▶ [Exercise brief]
Go to the line in the entries below that holds "(** X13. When" and repeat exactly from there through the line that holds "difference with that", inclusive.

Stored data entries
※

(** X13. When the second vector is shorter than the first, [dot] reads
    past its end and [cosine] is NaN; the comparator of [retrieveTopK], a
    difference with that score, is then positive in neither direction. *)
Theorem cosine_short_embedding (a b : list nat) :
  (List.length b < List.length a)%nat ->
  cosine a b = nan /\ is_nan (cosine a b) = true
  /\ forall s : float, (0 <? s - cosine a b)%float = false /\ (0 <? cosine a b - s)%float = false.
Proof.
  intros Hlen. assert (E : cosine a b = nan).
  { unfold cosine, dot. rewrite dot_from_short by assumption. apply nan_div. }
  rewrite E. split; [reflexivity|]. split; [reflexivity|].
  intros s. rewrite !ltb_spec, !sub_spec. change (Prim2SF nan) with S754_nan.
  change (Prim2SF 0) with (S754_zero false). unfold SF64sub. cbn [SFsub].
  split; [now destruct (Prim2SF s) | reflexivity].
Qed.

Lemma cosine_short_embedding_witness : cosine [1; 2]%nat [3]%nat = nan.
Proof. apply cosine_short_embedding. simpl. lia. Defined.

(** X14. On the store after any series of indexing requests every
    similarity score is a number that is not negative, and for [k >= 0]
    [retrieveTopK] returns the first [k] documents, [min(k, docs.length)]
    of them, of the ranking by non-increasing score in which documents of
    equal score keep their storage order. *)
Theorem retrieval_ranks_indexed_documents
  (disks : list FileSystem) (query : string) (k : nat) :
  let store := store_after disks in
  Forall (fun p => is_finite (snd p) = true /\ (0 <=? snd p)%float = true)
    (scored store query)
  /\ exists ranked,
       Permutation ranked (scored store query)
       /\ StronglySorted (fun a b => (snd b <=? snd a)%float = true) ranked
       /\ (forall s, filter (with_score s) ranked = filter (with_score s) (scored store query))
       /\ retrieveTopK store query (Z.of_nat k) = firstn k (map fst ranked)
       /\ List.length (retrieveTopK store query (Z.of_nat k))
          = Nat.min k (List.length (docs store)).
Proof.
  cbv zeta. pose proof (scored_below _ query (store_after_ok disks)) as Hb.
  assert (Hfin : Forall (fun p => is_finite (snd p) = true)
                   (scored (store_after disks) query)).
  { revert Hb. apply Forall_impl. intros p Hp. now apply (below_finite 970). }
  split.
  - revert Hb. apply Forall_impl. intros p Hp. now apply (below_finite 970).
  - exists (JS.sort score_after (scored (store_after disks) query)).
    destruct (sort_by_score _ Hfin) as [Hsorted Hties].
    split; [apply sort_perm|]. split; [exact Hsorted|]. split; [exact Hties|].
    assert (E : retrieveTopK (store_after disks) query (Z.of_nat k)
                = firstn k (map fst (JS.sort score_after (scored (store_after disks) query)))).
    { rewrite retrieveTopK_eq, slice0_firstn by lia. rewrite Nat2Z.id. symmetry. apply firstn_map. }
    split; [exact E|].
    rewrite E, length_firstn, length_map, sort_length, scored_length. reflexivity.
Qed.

※

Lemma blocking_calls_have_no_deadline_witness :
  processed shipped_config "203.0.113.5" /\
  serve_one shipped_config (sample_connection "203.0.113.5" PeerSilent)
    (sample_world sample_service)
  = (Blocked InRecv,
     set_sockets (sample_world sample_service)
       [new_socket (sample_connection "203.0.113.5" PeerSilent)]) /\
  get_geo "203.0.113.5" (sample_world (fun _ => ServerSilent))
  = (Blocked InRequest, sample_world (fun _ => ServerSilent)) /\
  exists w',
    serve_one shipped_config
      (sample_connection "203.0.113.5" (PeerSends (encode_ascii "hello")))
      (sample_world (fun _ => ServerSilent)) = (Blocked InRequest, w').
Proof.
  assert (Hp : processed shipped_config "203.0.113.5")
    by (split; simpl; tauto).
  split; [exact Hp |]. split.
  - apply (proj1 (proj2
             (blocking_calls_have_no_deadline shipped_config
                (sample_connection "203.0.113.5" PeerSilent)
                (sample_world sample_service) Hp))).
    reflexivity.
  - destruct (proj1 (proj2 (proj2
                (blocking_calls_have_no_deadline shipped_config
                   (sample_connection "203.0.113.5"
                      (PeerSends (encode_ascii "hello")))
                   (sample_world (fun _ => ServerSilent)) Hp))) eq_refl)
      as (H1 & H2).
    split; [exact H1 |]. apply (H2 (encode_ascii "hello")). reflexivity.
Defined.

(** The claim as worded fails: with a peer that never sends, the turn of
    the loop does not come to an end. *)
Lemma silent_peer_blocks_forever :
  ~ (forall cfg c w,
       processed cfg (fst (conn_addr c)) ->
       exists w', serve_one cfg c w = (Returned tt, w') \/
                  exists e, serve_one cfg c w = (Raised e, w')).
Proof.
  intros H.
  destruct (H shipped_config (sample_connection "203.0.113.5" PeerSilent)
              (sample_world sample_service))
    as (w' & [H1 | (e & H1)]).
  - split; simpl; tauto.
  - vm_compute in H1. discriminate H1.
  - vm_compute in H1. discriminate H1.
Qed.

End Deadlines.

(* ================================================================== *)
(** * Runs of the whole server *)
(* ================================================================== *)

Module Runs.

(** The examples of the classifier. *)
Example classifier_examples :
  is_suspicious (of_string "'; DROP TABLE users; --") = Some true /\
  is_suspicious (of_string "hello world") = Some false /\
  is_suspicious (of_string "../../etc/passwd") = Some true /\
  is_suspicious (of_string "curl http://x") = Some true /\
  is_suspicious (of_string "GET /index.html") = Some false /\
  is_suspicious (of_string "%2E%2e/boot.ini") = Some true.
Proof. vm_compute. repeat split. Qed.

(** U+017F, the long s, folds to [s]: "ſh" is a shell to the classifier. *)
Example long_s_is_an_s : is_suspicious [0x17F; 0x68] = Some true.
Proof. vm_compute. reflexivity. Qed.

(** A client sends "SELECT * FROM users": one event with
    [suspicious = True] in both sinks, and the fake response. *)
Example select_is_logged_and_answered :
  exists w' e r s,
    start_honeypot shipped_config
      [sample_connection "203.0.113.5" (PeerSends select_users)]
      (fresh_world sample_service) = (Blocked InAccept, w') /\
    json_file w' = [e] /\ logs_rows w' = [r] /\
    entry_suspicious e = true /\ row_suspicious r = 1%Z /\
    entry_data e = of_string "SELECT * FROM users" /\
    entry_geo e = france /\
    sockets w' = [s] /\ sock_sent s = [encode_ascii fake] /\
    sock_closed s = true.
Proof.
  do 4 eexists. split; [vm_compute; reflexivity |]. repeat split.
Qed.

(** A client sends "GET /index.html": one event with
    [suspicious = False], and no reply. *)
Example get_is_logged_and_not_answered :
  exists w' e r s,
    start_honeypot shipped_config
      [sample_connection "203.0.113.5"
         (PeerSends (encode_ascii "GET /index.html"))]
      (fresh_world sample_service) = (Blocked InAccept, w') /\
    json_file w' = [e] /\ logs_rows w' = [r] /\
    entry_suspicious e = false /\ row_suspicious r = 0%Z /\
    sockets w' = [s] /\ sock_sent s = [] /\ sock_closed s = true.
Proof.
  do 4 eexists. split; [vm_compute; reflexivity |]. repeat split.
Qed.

※

▶ [Written solution]
(** X13. When the second vector is shorter than the first, [dot] reads
    past its end and [cosine] is NaN; the comparator of [retrieveTopK], a
    difference with that score, is then positive in neither direction. *)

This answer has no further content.